INSTRUCTIONS FOR THE TASK: Every line in the records below between the one holding "rewrite (bind_run (modify _) _ c1" and the one holding "p' c', fill_ack", inclusive, is to be set down exactly; all other lines are to be left out.

INFORMATION SUPPLIED:

►

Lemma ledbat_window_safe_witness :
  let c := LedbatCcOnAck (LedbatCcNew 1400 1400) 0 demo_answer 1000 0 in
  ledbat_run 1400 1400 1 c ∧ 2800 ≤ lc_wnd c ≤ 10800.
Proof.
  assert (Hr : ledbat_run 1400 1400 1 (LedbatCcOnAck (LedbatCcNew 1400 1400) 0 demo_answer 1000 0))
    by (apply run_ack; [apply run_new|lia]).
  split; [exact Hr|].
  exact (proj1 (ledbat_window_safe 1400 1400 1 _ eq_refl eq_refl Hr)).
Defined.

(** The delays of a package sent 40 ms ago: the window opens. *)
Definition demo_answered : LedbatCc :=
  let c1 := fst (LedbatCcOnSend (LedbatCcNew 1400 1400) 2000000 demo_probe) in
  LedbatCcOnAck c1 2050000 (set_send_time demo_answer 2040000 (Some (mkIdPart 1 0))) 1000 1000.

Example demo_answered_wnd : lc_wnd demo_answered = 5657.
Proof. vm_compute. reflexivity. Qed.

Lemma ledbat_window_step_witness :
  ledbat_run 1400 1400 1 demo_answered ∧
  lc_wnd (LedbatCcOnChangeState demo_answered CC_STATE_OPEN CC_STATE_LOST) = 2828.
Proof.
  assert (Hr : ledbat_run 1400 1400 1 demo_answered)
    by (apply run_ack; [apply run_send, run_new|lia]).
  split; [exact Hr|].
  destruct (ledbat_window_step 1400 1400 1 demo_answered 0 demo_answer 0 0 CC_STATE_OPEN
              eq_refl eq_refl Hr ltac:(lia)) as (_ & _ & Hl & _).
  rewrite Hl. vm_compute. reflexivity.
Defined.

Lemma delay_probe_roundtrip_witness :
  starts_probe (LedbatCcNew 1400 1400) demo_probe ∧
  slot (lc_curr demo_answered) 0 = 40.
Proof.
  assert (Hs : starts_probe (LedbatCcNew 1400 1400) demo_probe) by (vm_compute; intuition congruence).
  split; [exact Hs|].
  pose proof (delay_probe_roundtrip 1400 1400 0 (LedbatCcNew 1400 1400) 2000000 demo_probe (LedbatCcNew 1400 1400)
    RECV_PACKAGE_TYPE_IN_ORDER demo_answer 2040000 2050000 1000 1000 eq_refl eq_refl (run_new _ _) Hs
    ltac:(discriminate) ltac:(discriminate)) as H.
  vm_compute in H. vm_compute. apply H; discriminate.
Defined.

◄
►

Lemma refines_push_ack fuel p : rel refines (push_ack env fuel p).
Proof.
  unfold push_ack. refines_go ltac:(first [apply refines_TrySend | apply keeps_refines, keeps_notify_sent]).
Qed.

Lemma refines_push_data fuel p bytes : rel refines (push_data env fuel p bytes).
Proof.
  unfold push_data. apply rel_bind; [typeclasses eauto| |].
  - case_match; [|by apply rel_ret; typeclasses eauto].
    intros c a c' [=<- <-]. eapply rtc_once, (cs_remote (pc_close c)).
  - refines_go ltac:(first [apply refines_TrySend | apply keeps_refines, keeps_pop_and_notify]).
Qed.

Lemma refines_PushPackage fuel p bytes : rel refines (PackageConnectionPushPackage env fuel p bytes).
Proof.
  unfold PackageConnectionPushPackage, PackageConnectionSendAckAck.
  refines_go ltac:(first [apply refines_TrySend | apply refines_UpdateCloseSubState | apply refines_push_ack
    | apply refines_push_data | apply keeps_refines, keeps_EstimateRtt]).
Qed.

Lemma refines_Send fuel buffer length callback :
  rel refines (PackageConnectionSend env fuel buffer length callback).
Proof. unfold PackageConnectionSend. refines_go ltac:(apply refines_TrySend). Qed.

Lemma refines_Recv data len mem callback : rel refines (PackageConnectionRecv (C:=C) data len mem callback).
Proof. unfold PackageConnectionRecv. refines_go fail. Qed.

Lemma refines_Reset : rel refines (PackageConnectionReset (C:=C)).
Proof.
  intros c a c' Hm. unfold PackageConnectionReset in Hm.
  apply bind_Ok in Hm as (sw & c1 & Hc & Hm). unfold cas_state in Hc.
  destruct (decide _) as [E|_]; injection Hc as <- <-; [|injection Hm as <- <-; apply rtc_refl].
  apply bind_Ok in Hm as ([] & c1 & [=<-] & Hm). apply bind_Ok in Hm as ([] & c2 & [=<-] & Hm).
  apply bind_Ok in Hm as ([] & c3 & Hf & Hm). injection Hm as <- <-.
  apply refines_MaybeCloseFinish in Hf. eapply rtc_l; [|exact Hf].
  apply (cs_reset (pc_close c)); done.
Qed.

◄
►

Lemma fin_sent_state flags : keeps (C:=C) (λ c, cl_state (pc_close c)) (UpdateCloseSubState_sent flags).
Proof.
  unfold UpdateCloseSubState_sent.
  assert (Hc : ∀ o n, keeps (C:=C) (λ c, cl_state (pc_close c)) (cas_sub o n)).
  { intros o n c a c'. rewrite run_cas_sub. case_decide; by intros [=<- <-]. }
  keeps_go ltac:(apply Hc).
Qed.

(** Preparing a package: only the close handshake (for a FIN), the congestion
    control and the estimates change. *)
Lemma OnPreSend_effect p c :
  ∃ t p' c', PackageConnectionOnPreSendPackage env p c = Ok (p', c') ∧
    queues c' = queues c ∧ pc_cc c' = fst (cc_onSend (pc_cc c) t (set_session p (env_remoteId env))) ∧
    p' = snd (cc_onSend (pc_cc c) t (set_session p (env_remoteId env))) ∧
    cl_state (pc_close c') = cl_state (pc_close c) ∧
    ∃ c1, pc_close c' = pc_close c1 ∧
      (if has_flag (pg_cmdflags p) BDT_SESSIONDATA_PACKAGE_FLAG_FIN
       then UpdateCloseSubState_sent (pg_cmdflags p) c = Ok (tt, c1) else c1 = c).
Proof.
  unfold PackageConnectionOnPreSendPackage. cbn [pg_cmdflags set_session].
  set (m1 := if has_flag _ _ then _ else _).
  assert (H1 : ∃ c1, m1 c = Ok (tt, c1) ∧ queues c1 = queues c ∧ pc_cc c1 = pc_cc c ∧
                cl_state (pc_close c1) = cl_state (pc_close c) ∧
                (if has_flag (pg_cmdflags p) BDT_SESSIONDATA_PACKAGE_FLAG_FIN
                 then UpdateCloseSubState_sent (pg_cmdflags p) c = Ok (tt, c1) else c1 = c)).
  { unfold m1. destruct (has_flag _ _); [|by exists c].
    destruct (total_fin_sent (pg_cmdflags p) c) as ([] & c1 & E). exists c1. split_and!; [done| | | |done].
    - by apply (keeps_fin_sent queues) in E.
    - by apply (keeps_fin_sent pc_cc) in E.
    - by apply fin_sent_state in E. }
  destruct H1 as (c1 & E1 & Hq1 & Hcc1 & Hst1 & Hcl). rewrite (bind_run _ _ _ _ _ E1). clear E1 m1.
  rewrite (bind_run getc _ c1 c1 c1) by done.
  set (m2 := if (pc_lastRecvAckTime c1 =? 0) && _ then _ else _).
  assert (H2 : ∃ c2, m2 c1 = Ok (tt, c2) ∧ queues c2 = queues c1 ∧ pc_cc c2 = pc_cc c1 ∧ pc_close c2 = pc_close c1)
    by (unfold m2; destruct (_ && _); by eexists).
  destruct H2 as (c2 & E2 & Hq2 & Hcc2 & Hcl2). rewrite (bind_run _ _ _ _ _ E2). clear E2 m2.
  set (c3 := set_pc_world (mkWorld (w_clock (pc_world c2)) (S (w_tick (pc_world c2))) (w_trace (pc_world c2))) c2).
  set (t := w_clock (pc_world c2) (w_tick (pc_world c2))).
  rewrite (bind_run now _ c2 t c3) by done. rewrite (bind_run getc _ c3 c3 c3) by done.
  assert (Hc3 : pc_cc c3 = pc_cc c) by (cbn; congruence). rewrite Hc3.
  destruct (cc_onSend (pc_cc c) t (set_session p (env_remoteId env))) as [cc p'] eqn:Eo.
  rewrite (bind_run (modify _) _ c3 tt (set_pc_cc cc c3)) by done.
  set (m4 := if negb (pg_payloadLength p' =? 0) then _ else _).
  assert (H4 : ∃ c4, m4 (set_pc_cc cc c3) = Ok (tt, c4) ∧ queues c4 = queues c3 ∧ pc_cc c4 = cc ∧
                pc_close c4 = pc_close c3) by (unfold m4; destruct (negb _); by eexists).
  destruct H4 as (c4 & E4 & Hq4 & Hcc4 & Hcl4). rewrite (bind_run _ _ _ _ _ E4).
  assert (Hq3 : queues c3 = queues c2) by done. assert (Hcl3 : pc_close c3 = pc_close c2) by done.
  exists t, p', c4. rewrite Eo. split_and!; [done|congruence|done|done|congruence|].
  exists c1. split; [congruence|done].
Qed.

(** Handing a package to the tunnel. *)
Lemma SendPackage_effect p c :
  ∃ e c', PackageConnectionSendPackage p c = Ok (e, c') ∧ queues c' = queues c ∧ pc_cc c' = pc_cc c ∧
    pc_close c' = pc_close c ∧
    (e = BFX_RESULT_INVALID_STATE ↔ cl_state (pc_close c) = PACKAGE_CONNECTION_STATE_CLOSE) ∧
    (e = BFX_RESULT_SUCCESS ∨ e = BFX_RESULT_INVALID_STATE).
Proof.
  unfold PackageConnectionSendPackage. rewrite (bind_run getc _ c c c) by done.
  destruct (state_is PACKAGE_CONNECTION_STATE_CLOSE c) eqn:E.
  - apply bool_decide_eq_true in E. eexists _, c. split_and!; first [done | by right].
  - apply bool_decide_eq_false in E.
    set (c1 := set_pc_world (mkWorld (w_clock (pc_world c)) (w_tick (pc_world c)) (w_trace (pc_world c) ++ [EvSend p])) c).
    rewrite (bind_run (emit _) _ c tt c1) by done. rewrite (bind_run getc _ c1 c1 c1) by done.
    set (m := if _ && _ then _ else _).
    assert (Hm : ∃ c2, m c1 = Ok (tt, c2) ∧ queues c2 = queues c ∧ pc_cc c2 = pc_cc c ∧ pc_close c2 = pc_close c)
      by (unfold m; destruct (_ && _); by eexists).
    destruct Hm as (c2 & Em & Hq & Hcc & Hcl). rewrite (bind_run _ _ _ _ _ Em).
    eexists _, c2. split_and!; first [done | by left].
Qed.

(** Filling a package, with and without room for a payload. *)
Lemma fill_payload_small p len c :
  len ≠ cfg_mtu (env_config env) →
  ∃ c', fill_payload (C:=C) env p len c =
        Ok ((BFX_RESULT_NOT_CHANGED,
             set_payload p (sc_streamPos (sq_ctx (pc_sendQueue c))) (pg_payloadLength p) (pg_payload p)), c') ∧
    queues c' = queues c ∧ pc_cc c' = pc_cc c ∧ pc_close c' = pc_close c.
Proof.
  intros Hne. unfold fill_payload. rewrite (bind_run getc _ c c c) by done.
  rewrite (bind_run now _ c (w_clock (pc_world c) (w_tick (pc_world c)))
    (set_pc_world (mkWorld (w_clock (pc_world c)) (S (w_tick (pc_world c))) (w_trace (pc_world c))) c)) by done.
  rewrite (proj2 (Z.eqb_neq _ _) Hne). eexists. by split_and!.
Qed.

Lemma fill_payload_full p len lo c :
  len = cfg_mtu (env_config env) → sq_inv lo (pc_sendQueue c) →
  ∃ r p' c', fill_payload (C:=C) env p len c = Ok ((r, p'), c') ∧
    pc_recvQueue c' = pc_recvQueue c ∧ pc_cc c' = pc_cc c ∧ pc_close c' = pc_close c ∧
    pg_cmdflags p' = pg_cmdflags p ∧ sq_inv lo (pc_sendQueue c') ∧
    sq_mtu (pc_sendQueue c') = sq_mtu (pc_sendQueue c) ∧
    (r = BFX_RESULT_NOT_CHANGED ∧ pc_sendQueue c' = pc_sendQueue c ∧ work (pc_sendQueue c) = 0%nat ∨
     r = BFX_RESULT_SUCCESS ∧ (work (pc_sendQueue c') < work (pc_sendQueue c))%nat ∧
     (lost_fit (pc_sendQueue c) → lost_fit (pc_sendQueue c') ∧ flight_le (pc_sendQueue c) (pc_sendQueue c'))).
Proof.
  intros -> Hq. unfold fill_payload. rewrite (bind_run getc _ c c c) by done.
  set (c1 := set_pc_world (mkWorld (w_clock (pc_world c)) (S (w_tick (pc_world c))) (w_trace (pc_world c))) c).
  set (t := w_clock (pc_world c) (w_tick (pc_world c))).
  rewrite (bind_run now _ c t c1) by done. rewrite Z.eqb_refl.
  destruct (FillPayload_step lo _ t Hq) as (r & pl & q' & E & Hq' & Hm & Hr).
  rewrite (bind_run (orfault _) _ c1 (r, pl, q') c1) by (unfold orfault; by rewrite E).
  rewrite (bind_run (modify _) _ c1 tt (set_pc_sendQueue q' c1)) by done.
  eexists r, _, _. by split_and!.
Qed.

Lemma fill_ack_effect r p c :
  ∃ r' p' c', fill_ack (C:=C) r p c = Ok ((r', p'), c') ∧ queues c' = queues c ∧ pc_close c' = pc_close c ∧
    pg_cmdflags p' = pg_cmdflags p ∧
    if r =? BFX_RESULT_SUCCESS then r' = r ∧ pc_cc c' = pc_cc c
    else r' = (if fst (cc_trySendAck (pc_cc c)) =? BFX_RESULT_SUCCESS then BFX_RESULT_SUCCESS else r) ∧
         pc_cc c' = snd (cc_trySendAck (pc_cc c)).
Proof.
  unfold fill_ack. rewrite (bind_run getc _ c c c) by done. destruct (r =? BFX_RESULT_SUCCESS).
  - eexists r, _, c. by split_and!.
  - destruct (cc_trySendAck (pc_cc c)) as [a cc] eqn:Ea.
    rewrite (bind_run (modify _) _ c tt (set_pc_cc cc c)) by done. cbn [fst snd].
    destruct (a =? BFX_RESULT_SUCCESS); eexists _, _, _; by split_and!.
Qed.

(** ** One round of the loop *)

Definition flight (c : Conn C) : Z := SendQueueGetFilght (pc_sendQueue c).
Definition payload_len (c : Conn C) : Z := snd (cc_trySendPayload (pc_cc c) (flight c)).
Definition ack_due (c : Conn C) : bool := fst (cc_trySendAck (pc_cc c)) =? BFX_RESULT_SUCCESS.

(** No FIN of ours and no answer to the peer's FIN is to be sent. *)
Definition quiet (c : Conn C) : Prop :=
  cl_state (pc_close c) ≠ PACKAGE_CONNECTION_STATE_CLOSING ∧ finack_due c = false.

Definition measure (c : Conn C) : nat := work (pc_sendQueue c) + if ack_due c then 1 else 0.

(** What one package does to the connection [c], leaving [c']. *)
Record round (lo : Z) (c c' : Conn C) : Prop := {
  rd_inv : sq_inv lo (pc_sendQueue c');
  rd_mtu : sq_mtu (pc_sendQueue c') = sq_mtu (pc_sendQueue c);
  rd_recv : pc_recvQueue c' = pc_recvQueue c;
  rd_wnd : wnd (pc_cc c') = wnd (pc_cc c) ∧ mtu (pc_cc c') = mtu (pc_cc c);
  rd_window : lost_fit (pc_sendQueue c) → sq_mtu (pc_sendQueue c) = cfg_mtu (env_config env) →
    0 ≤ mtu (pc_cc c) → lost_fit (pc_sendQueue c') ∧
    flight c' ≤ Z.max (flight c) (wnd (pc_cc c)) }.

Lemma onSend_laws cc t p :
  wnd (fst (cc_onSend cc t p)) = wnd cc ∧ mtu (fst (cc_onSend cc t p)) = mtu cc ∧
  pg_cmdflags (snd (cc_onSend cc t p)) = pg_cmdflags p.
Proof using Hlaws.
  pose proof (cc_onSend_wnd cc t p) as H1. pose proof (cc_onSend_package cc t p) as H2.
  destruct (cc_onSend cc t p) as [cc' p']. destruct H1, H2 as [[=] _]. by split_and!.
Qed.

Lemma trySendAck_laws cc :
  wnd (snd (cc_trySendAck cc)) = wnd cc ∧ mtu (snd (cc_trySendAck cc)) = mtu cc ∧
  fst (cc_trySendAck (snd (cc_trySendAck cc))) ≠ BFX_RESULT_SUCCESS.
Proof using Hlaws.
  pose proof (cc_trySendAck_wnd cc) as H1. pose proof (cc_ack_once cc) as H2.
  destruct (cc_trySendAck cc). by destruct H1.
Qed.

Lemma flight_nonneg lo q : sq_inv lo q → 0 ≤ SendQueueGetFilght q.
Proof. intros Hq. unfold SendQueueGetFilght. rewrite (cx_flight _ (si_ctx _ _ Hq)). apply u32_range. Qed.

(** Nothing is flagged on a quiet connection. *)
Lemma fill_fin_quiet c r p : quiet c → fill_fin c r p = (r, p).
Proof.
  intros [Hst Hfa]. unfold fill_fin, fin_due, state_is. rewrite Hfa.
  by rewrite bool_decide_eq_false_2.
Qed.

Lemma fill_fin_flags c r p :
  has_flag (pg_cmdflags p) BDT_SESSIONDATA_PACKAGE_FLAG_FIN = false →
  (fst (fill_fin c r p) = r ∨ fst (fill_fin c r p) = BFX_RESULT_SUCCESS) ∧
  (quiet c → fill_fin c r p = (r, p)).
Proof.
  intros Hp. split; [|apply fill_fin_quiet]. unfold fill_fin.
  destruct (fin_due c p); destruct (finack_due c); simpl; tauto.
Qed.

◄

WRITTEN SOLUTION:
  rewrite (bind_run (modify _) _ c1 tt (set_pc_sendQueue q' c1)) by done.
  eexists r, _, _. by split_and!.
Qed.

Lemma fill_ack_effect r p c :
  ∃ r' p' c', fill_ack (C:=C) r p c = Ok ((r', p'), c') ∧ queues c' = queues c ∧ pc_close c' = pc_close c ∧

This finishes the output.